>>>>
(** * Klein-Vortex Architecture: the reactor simulation core

    A shallow embedding of [ReactorSystem] from
    [system_sim_embodiment_b.py] (the "precision" run) and from
    [system_sim_embodiment_b_MassProduction.py] (the "robust" run), and the
    properties of its per-time-step transition [step].

    Numbers.  The program computes with IEEE doubles; here every float is a
    real number and every operation is the exact one ([np.sqrt] is [sqrt],
    [np.log] is [ln], [np.pi] is [PI], ...).  Rounding, overflow and NaN are
    therefore outside the model.  Division is the total division of [R]; the
    model describes the program for configurations with [DT <> 0] and
    [R_CNT <> 0], the only two divisors that are Python floats (dividing by
    them would raise [ZeroDivisionError]); every other division in [step] is a
    numpy division, which returns.

    Randomness.  [step] draws its sensor noise from numpy's process-wide
    generator.  That hidden state is modelled by [Generator]. *)

From Stdlib Require Import Reals Lra ZArith Bool List Arith Lia.
Import ListNotations.

Local Open Scope R_scope.

(** ** numpy and Python primitives used by the engine *)

(** A numpy array of three floats. *)
Record vec3 : Type := Vec3 { vx : R; vy : R; vz : R }.

(** [a + b] on arrays. *)
Definition vadd (a b : vec3) : vec3 :=
  Vec3 (vx a + vx b) (vy a + vy b) (vz a + vz b).

(** [a - b] on arrays. *)
Definition vsub (a b : vec3) : vec3 :=
  Vec3 (vx a - vx b) (vy a - vy b) (vz a - vz b).

(** [a * k] for an array [a] and a scalar [k]. *)
Definition vscale (a : vec3) (k : R) : vec3 :=
  Vec3 (vx a * k) (vy a * k) (vz a * k).

(** [k * a] for a scalar [k] and an array [a]. *)
Definition vscale_l (k : R) (a : vec3) : vec3 :=
  Vec3 (k * vx a) (k * vy a) (k * vz a).

(** [a / k] for an array [a] and a scalar [k]. *)
Definition vdiv (a : vec3) (k : R) : vec3 :=
  Vec3 (vx a / k) (vy a / k) (vz a / k).

(** [a[2] = z]. *)
Definition set_z (a : vec3) (z : R) : vec3 := Vec3 (vx a) (vy a) z.

(** [np.linalg.norm(a)]. *)
Definition norm (a : vec3) : R := sqrt (vx a ^ 2 + vy a ^ 2 + vz a ^ 2).

(** [np.clip(x, lo, hi)], that is [minimum(hi, maximum(x, lo))]. *)
Definition clip (x lo hi : R) : R := Rmin hi (Rmax x lo).

(** Python's [x ** y] on floats, for a base [x >= 0] and an exponent [y > 0]:
    [0 ** y] is [0], and a positive base gives [exp (y * ln x)].  ([step] only
    ever raises the non-negative [thermal_energy * k_vol] to [1/3].) *)
Definition fpow (x y : R) : R := if Rle_dec x 0 then 0 else Rpower x y.

(** [a > b] as a Python truth value. *)
Definition gtb (a b : R) : bool := if Rlt_dec b a then true else false.

(** ** Module constants

    The upper-case constants at the top of each file, gathered in one record.
    ([TOTAL_TIME] is read by the driver loop only, never by the engine.) *)
Record Config : Type := MkConfig {
  G : R;
  RHO_FLUID : R;
  RHO_PARTICLE : R;
  VISCOSITY : R;
  R_TANK : R;
  LIFT_SPEED : R;
  RPM_FLUID : R;
  RPM_MAGNET : R;
  MAGNET_STIFFNESS : R;
  R_CORE : R;
  R_CNT : R;
  GROWTH_RATE : R;
  ADHESION_LIMIT : R;
  DT : R
}.

(** ** The engine's state: the attributes set by [__init__] *)
Record State : Type := MkState {
  pos : vec3;
  cnt_length : R;
  break_counter : Z;
  max_length_record : R;
  thermal_energy : R;
  r_vapor : R;
  power_input : R;
  pid_err_sum : R;
  pid_last_err : R;
  current_z_vel_real : R
}.

(** The tuple [step] returns:
    [pos, cnt_length, power_input, current_target_vel, r_vapor, f_tension, broken]. *)
Record StepResult : Type := MkStepResult {
  res_pos : vec3;
  res_cnt_length : R;
  res_power_input : R;
  res_target_vel : R;
  res_r_vapor : R;
  res_tension : R;
  res_broken : bool
}.

(** The seed length of the filament, the literal [1e-9] of [__init__] and of
    the reset in [step]. *)
Definition SEED_LENGTH : R := 1e-9.

(** [ReactorSystem.__init__]. *)
Definition init (c : Config) : State :=
  {| pos := Vec3 (R_TANK c) 0 0;
     cnt_length := SEED_LENGTH;
     break_counter := 0%Z;
     max_length_record := 0;
     thermal_energy := 0;
     r_vapor := 0;
     power_input := 0;
     pid_err_sum := 0;
     pid_last_err := 0;
     current_z_vel_real := 0 |}.

(** ** The hidden random generator

    [np.random.normal(loc, scale)] reads and advances numpy's global
    generator.  Its state is modelled by the standard-normal variates it is
    going to deliver, [tape], and the number already consumed, [cursor]. *)
Record Generator : Type := MkGenerator { tape : nat -> R; cursor : nat }.

(** [np.random.normal(loc, scale)]: the sample and the advanced generator. *)
Definition normal (g : Generator) (loc scale : R) : R * Generator :=
  (loc + scale * tape g (cursor g),
   {| tape := tape g; cursor := S (cursor g) |}).

(** ** The engine of [system_sim_embodiment_b.py] *)
Module Precision.

(** The constants of the file. *)
Definition config : Config :=
  {| G := 9.81;
     RHO_FLUID := 750.0;
     RHO_PARTICLE := 8900.0;
     VISCOSITY := 0.4e-3;
     R_TANK := 0.05;
     LIFT_SPEED := 0.0004;
     RPM_FLUID := 100.0;
     RPM_MAGNET := 99.95;
     MAGNET_STIFFNESS := 2e-5;
     R_CORE := 3.0e-6;
     R_CNT := 20e-9;
     GROWTH_RATE := 80e-6;
     ADHESION_LIMIT := 400e-9;
     DT := 0.0005 |}.

(** [ReactorSystem.get_fluid_velocity_field]: Taylor-Couette approximation. *)
Definition get_fluid_velocity_field (c : Config) (pos : vec3) : vec3 :=
  let omega_fluid := (RPM_FLUID c / 60.0) * 2 * PI in
  let r := sqrt (vx pos ^ 2 + vy pos ^ 2) in
  if Rlt_dec r 1e-6 then Vec3 0 0 (LIFT_SPEED c)
  else
    let v_tan_mag := omega_fluid * r in
    let tan_vec := vdiv (Vec3 (- vy pos) (vx pos) 0) r in
    let v_fluid := vscale tan_vec v_tan_mag in
    set_z v_fluid (LIFT_SPEED c).

(** [ReactorSystem.get_magnetic_target]: the trap, rotating slightly slower
    than the fluid, at the particle's own height. *)
Definition get_magnetic_target (c : Config) (self : State) (t : R) : vec3 :=
  let omega_mag := (RPM_MAGNET c / 60.0) * 2 * PI in
  let angle := omega_mag * t in
  Vec3 (R_TANK c * cos angle) (R_TANK c * sin angle) (vz (pos self)).

(** The body of [ReactorSystem.step] once the noise sample is drawn: the
    successor state and the returned tuple. *)
Definition step_body (c : Config) (self : State) (t noise : R)
  : State * StepResult :=
  (* 1. Soft-Start Logic *)
  let ramp_time := 20.0 in
  let current_target_vel :=
    if Rlt_dec t ramp_time then LIFT_SPEED c * (t / ramp_time)
    else LIFT_SPEED c in
  (* 2. Chemical Growth *)
  let cnt_length1 := cnt_length self + GROWTH_RATE c * DT c in
  let max_length_record1 :=
    if gtb cnt_length1 (max_length_record self) then cnt_length1
    else max_length_record self in
  (* 3. PID Control Loop (Induction Power) *)
  let measured_vel := current_z_vel_real self + noise in
  let z_error := current_target_vel - measured_vel in
  let pid_err_sum1 := clip (pid_err_sum self + z_error * DT c) (-0.5) 0.5 in
  let d_err := (z_error - pid_last_err self) / DT c in
  let kp := 80000.0 in
  let ki := 5000.0 in
  let kd := 500.0 in
  let adj := (kp * z_error) + (ki * pid_err_sum1) + (kd * d_err) in
  let power_input1 := clip (power_input self + adj * DT c) 0 150 in
  let pid_last_err1 := z_error in
  (* 4. Thermodynamics (Leidenfrost Mechanism) *)
  let cooling_loss := thermal_energy self * 2.0 in
  let d_energy := (power_input1 - cooling_loss) * DT c in
  let thermal_energy1 := Rmax 0 (thermal_energy self + d_energy) in
  let k_vol := 1.0e-13 in
  let r_vapor1 := fpow (thermal_energy1 * k_vol) (1 / 3) in
  (* 5. Forces & Mass *)
  let vol_core := (4 / 3) * PI * R_CORE c ^ 3 in
  let vol_vapor := (4 / 3) * PI * r_vapor1 ^ 3 in
  let vol_total := vol_core + vol_vapor in
  let mass_particle := vol_core * RHO_PARTICLE c in
  let vol_cnt := PI * (R_CNT c ^ 2) * cnt_length1 in
  let mass_cnt := vol_cnt * 2200.0 in
  let total_mass := mass_particle + mass_cnt in
  let f_buoy := vol_total * RHO_FLUID c * G c in
  let f_grav := total_mass * G c in
  let f_z_net := f_buoy - f_grav in
  let target_pos := get_magnetic_target c self t in
  let dist_vec := set_z (vsub target_pos (pos self)) 0 in
  let f_mag := vscale dist_vec (MAGNET_STIFFNESS c) in
  let omega_fluid := (RPM_FLUID c / 60.0) * 2 * PI in
  let f_cent :=
    vscale_l (total_mass * (omega_fluid ^ 2))
             (Vec3 (vx (pos self)) (vy (pos self)) 0) in
  (* 6. Hydrodynamics (Slender Body Theory) *)
  let r_eff_sphere := R_CORE c + r_vapor1 in
  let gamma_sphere := 6 * PI * VISCOSITY c * r_eff_sphere in
  let gamma_cnt :=
    if gtb cnt_length1 (10 * R_CNT c) then
      let eps := (2 * cnt_length1) / R_CNT c in
      let denom := ln eps - 0.5 in
      (2 * PI * VISCOSITY c * cnt_length1) / denom
    else 0 in
  let gamma_total := gamma_sphere + gamma_cnt in
  let f_external0 := vadd f_mag f_cent in
  let f_external := set_z f_external0 (vz f_external0 + f_z_net) in
  let v_drift := vdiv f_external gamma_total in
  let v_drift_mag := norm v_drift in
  let v_fluid := get_fluid_velocity_field c (pos self) in
  let v_total := vadd v_fluid v_drift in
  let pos1 := vadd (pos self) (vscale v_total (DT c)) in
  let current_z_vel_real1 := vz v_total in
  (* 7. Tear-Off Analysis (Mechanical Failure Check) *)
  let f_tension := v_drift_mag * gamma_cnt in
  let broken := gtb f_tension (ADHESION_LIMIT c) && gtb t 5.0 in
  let break_counter1 :=
    if broken then (break_counter self + 1)%Z else break_counter self in
  let cnt_length2 := if broken then 1e-9 else cnt_length1 in
  ({| pos := pos1;
      cnt_length := cnt_length2;
      break_counter := break_counter1;
      max_length_record := max_length_record1;
      thermal_energy := thermal_energy1;
      r_vapor := r_vapor1;
      power_input := power_input1;
      pid_err_sum := pid_err_sum1;
      pid_last_err := pid_last_err1;
      current_z_vel_real := current_z_vel_real1 |},
   {| res_pos := pos1;
      res_cnt_length := cnt_length2;
      res_power_input := power_input1;
      res_target_vel := current_target_vel;
      res_r_vapor := r_vapor1;
      res_tension := f_tension;
      res_broken := broken |}).

(** [ReactorSystem.step(t)]: the caller passes the elapsed time only; the
    noise is [np.random.normal(0, 0.0002)], drawn from the global generator
    [g], which the call advances. *)
Definition step (c : Config) (g : Generator) (self : State) (t : R)
  : (State * StepResult) * Generator :=
  let (noise, g1) := normal g 0 0.0002 in
  (step_body c self t noise, g1).

End Precision.

(** ** The engine of [system_sim_embodiment_b_MassProduction.py] *)
Module MassProduction.

(** The constants of the file. *)
Definition config : Config :=
  {| G := 9.81;
     RHO_FLUID := 750.0;
     RHO_PARTICLE := 8900.0;
     VISCOSITY := 0.6e-3;
     R_TANK := 0.05;
     LIFT_SPEED := 0.0004;
     RPM_FLUID := 100.0;
     RPM_MAGNET := 99.8;
     MAGNET_STIFFNESS := 2e-5;
     R_CORE := 3.0e-6;
     R_CNT := 20e-9;
     GROWTH_RATE := 80e-6;
     ADHESION_LIMIT := 300e-9;
     DT := 0.0005 |}.

(** This file's [ReactorSystem.get_fluid_velocity_field]. *)
Definition get_fluid_velocity_field (c : Config) (pos : vec3) : vec3 :=
  let omega_fluid := (RPM_FLUID c / 60.0) * 2 * PI in
  let r := sqrt (vx pos ^ 2 + vy pos ^ 2) in
  if Rlt_dec r 1e-6 then Vec3 0 0 (LIFT_SPEED c)
  else
    let v_tan_mag := omega_fluid * r in
    let tan_vec := vdiv (Vec3 (- vy pos) (vx pos) 0) r in
    let v_fluid := vscale tan_vec v_tan_mag in
    set_z v_fluid (LIFT_SPEED c).

(** [ReactorSystem.get_magnetic_target]: the magnetic trap position. *)
Definition get_magnetic_target (c : Config) (self : State) (t : R) : vec3 :=
  let omega_mag := (RPM_MAGNET c / 60.0) * 2 * PI in
  let angle := omega_mag * t in
  Vec3 (R_TANK c * cos angle) (R_TANK c * sin angle) (vz (pos self)).

(** The body of this file's [ReactorSystem.step], after the noise draw. *)
Definition step_body (c : Config) (self : State) (t noise : R)
  : State * StepResult :=
  (* 1. Soft-Start Logic *)
  let ramp_time := 20.0 in
  let current_target_vel :=
    if Rlt_dec t ramp_time then LIFT_SPEED c * (t / ramp_time)
    else LIFT_SPEED c in
  (* 2. Chemical Growth *)
  let cnt_length1 := cnt_length self + GROWTH_RATE c * DT c in
  let max_length_record1 :=
    if gtb cnt_length1 (max_length_record self) then cnt_length1
    else max_length_record self in
  (* 3. PID Control Loop (Induction Power) *)
  let measured_vel := current_z_vel_real self + noise in
  let z_error := current_target_vel - measured_vel in
  let pid_err_sum1 := clip (pid_err_sum self + z_error * DT c) (-0.5) 0.5 in
  let d_err := (z_error - pid_last_err self) / DT c in
  let kp := 80000.0 in
  let ki := 5000.0 in
  let kd := 500.0 in
  let adj := (kp * z_error) + (ki * pid_err_sum1) + (kd * d_err) in
  let power_input1 := clip (power_input self + adj * DT c) 0 150 in
  let pid_last_err1 := z_error in
  (* 4. Thermodynamics (Leidenfrost Mechanism) *)
  let cooling_loss := thermal_energy self * 2.0 in
  let d_energy := (power_input1 - cooling_loss) * DT c in
  let thermal_energy1 := Rmax 0 (thermal_energy self + d_energy) in
  let k_vol := 1.0e-13 in
  let r_vapor1 := fpow (thermal_energy1 * k_vol) (1 / 3) in
  (* 5. Forces & Mass *)
  let vol_core := (4 / 3) * PI * R_CORE c ^ 3 in
  let vol_vapor := (4 / 3) * PI * r_vapor1 ^ 3 in
  let vol_total := vol_core + vol_vapor in
  let mass_particle := vol_core * RHO_PARTICLE c in
  let vol_cnt := PI * (R_CNT c ^ 2) * cnt_length1 in
  let mass_cnt := vol_cnt * 2200.0 in
  let total_mass := mass_particle + mass_cnt in
  let f_buoy := vol_total * RHO_FLUID c * G c in
  let f_grav := total_mass * G c in
  let f_z_net := f_buoy - f_grav in
  let target_pos := get_magnetic_target c self t in
  let dist_vec := set_z (vsub target_pos (pos self)) 0 in
  let f_mag := vscale dist_vec (MAGNET_STIFFNESS c) in
  let omega_fluid := (RPM_FLUID c / 60.0) * 2 * PI in
  let f_cent :=
    vscale_l (total_mass * (omega_fluid ^ 2))
             (Vec3 (vx (pos self)) (vy (pos self)) 0) in
  (* 6. Hydrodynamics (Slender Body Theory) *)
  let r_eff_sphere := R_CORE c + r_vapor1 in
  let gamma_sphere := 6 * PI * VISCOSITY c * r_eff_sphere in
  let gamma_cnt :=
    if gtb cnt_length1 (10 * R_CNT c) then
      let eps := (2 * cnt_length1) / R_CNT c in
      let denom := ln eps - 0.5 in
      (2 * PI * VISCOSITY c * cnt_length1) / denom
    else 0 in
  let gamma_total := gamma_sphere + gamma_cnt in
  let f_external0 := vadd f_mag f_cent in
  let f_external := set_z f_external0 (vz f_external0 + f_z_net) in
  let v_drift := vdiv f_external gamma_total in
  let v_drift_mag := norm v_drift in
  let v_fluid := get_fluid_velocity_field c (pos self) in
  let v_total := vadd v_fluid v_drift in
  let pos1 := vadd (pos self) (vscale v_total (DT c)) in
  let current_z_vel_real1 := vz v_total in
  (* 7. Tear-Off Analysis (Mechanical Failure Check) *)
  let f_tension := v_drift_mag * gamma_cnt in
  let broken := gtb f_tension (ADHESION_LIMIT c) && gtb t 5.0 in
  let break_counter1 :=
    if broken then (break_counter self + 1)%Z else break_counter self in
  let cnt_length2 := if broken then 1e-9 else cnt_length1 in
  ({| pos := pos1;
      cnt_length := cnt_length2;
      break_counter := break_counter1;
      max_length_record := max_length_record1;
      thermal_energy := thermal_energy1;
      r_vapor := r_vapor1;
      power_input := power_input1;
      pid_err_sum := pid_err_sum1;
      pid_last_err := pid_last_err1;
      current_z_vel_real := current_z_vel_real1 |},
   {| res_pos := pos1;
      res_cnt_length := cnt_length2;
      res_power_input := power_input1;
      res_target_vel := current_target_vel;
      res_r_vapor := r_vapor1;
      res_tension := f_tension;
      res_broken := broken |}).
<<<<
● What you need to do
Return only the lines above that run from the opening line through the line containing "by [Generator]. *)", exactly as written.

● Exercise solution
(** * Klein-Vortex Architecture: the reactor simulation core

    A shallow embedding of [ReactorSystem] from
    [system_sim_embodiment_b.py] (the "precision" run) and from
    [system_sim_embodiment_b_MassProduction.py] (the "robust" run), and the
    properties of its per-time-step transition [step].

    Numbers.  The program computes with IEEE doubles; here every float is a
    real number and every operation is the exact one ([np.sqrt] is [sqrt],
    [np.log] is [ln], [np.pi] is [PI], ...).  Rounding, overflow and NaN are
    therefore outside the model.  Division is the total division of [R]; the
    model describes the program for configurations with [DT <> 0] and
    [R_CNT <> 0], the only two divisors that are Python floats (dividing by
    them would raise [ZeroDivisionError]); every other division in [step] is a
    numpy division, which returns.

    Randomness.  [step] draws its sensor noise from numpy's process-wide
    generator.  That hidden state is modelled by [Generator]. *)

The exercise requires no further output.